START Data excerpts

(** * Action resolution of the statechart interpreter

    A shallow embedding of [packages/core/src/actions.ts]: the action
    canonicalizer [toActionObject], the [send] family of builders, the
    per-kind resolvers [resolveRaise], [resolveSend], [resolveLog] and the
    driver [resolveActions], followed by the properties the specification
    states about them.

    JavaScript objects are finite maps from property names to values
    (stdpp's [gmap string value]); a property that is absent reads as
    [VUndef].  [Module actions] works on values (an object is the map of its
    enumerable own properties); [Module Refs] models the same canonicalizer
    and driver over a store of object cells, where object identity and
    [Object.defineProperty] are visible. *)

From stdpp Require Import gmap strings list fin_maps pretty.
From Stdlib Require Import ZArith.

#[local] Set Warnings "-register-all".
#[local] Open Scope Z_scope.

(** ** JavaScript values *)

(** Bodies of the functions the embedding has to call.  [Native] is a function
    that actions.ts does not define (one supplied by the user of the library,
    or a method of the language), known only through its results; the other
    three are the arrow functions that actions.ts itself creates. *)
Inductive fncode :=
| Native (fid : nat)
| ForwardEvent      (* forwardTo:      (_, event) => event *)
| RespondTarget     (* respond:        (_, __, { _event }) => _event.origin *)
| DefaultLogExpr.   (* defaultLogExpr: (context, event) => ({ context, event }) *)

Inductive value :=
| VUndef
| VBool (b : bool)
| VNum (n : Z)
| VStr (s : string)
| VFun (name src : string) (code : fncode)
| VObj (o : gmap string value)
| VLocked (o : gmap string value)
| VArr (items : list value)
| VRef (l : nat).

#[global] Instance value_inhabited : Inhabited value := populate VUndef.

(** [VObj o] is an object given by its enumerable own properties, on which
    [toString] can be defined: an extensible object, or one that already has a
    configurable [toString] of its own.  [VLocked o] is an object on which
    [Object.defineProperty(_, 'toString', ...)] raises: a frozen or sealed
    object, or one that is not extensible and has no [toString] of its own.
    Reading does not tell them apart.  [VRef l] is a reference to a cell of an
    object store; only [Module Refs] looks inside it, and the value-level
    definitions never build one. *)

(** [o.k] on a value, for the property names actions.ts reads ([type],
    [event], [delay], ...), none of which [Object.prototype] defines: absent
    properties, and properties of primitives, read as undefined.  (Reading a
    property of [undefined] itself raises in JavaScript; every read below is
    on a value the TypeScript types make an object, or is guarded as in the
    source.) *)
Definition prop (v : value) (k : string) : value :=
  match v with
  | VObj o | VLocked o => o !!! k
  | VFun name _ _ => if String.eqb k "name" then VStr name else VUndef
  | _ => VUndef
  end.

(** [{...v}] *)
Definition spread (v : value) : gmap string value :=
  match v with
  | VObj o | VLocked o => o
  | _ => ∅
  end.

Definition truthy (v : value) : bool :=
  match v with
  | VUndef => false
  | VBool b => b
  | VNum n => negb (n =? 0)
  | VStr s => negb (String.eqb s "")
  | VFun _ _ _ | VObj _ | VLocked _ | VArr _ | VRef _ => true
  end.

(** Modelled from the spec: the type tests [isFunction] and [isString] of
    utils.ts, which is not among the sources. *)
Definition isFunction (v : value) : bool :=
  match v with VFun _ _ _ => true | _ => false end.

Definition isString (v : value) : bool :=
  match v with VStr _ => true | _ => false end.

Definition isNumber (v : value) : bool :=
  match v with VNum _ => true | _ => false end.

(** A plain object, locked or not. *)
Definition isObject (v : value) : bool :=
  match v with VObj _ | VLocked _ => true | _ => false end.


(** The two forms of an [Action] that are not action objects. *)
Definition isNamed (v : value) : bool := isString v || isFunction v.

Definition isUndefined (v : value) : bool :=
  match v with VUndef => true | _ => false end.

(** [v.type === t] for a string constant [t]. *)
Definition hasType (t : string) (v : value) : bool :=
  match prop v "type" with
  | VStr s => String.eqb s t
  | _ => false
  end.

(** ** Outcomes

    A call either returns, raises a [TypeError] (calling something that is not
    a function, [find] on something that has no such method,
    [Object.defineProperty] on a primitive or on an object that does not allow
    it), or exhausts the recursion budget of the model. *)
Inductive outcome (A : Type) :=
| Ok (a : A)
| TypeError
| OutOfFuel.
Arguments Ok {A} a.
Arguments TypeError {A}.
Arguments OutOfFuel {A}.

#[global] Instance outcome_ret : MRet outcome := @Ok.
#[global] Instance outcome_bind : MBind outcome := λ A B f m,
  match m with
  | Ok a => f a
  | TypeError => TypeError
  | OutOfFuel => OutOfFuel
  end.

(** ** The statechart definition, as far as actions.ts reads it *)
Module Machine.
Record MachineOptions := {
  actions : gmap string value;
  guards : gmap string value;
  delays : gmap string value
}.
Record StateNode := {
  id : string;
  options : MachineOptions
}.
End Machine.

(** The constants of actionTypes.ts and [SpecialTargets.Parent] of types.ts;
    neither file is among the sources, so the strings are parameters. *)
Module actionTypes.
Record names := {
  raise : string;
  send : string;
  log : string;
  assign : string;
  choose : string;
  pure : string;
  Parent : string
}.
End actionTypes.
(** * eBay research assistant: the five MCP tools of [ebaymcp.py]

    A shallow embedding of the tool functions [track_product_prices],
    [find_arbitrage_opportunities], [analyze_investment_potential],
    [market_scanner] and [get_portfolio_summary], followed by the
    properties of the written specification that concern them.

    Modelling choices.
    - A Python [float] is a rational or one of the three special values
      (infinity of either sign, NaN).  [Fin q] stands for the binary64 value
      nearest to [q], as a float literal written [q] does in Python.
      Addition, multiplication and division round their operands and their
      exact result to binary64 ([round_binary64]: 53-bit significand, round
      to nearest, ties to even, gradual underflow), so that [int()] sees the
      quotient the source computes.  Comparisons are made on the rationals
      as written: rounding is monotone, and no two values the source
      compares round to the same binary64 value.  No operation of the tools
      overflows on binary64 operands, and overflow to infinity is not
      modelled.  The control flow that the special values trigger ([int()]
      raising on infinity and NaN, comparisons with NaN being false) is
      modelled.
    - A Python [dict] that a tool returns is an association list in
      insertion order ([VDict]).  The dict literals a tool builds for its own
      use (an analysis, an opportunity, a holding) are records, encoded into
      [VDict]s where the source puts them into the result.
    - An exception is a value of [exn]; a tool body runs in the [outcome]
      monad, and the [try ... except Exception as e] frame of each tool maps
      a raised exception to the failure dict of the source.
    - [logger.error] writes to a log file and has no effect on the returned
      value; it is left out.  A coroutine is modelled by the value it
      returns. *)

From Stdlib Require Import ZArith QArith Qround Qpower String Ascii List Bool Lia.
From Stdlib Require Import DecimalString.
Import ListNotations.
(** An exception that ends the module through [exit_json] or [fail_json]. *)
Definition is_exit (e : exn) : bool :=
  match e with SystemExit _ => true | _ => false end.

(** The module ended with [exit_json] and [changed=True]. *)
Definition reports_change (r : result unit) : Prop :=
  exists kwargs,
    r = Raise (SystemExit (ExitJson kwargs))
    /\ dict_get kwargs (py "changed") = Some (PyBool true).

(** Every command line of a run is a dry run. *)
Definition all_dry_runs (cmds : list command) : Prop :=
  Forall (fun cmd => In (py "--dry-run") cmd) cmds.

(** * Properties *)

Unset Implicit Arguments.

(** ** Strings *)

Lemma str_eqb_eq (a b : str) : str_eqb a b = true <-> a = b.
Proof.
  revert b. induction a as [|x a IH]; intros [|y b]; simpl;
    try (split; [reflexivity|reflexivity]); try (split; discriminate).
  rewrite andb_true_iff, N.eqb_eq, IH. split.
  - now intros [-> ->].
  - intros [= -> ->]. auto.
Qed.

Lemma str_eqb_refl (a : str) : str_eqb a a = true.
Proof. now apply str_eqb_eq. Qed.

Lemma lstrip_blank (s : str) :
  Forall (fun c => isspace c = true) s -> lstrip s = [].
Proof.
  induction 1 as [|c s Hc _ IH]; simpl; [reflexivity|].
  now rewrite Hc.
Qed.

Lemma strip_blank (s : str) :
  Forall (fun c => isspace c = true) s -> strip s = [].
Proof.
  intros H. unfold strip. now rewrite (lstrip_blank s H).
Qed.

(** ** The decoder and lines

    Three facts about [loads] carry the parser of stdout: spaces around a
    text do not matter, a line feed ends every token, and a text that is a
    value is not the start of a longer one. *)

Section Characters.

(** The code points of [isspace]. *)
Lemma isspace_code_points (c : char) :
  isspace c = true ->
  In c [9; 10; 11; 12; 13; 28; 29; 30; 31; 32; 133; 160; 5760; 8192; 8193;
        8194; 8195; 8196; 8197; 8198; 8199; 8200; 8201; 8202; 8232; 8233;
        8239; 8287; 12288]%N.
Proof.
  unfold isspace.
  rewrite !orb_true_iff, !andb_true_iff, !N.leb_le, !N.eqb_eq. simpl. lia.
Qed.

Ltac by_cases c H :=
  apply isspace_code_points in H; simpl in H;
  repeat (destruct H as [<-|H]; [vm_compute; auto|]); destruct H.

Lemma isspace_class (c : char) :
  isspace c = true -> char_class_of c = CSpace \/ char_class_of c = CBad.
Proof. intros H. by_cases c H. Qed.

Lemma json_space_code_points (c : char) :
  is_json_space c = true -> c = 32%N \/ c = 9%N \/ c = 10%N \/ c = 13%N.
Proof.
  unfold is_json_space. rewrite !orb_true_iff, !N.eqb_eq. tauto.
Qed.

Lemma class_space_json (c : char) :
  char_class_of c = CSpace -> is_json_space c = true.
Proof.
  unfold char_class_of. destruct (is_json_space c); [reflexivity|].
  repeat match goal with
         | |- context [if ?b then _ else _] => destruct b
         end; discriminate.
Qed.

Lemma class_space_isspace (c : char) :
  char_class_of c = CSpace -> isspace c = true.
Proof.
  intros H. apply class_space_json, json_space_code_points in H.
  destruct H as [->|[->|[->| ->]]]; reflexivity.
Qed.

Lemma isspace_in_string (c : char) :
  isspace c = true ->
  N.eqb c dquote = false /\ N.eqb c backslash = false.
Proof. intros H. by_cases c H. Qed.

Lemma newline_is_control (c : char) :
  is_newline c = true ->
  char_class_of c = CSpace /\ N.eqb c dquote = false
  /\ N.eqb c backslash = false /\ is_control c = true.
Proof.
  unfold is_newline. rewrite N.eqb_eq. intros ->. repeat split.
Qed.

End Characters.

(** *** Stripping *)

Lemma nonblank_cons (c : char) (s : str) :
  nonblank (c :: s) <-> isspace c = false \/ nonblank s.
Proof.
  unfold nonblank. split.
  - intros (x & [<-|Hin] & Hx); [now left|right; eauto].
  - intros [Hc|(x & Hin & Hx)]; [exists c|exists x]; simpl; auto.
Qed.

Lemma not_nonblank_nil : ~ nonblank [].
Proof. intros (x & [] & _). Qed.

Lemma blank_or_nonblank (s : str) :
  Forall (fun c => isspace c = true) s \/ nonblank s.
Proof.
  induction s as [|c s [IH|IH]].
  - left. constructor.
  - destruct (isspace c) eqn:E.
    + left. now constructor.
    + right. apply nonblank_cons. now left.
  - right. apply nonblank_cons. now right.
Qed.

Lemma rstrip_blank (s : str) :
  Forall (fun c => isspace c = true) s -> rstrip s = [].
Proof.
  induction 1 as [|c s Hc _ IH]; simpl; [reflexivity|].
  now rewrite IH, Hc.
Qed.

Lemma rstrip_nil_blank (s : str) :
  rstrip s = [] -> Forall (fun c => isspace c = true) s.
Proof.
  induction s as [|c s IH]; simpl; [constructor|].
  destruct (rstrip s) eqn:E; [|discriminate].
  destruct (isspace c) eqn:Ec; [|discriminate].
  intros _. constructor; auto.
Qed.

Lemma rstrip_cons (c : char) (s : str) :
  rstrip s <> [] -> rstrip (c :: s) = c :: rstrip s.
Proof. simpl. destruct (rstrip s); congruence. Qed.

END Data excerpts

# [Task directions]
Copy the stretch of the records above that runs from the line with "(** *** Stripping *)" through the line with "Lemma rstrip_cons (c". Both end lines belong in the copy, and nothing else does.

# [Result for this exercise]
(** *** Stripping *)

Lemma nonblank_cons (c : char) (s : str) :
  nonblank (c :: s) <-> isspace c = false \/ nonblank s.
Proof.
  unfold nonblank. split.
  - intros (x & [<-|Hin] & Hx); [now left|right; eauto].
  - intros [Hc|(x & Hin & Hx)]; [exists c|exists x]; simpl; auto.
Qed.

Lemma not_nonblank_nil : ~ nonblank [].
Proof. intros (x & [] & _). Qed.

Lemma blank_or_nonblank (s : str) :
  Forall (fun c => isspace c = true) s \/ nonblank s.
Proof.
  induction s as [|c s [IH|IH]].
  - left. constructor.
  - destruct (isspace c) eqn:E.
    + left. now constructor.
    + right. apply nonblank_cons. now left.
  - right. apply nonblank_cons. now right.
Qed.

Lemma rstrip_blank (s : str) :
  Forall (fun c => isspace c = true) s -> rstrip s = [].
Proof.
  induction 1 as [|c s Hc _ IH]; simpl; [reflexivity|].
  now rewrite IH, Hc.
Qed.

Lemma rstrip_nil_blank (s : str) :
  rstrip s = [] -> Forall (fun c => isspace c = true) s.
Proof.
  induction s as [|c s IH]; simpl; [constructor|].
  destruct (rstrip s) eqn:E; [|discriminate].
  destruct (isspace c) eqn:Ec; [|discriminate].
  intros _. constructor; auto.
Qed.

Lemma rstrip_cons (c : char) (s : str) :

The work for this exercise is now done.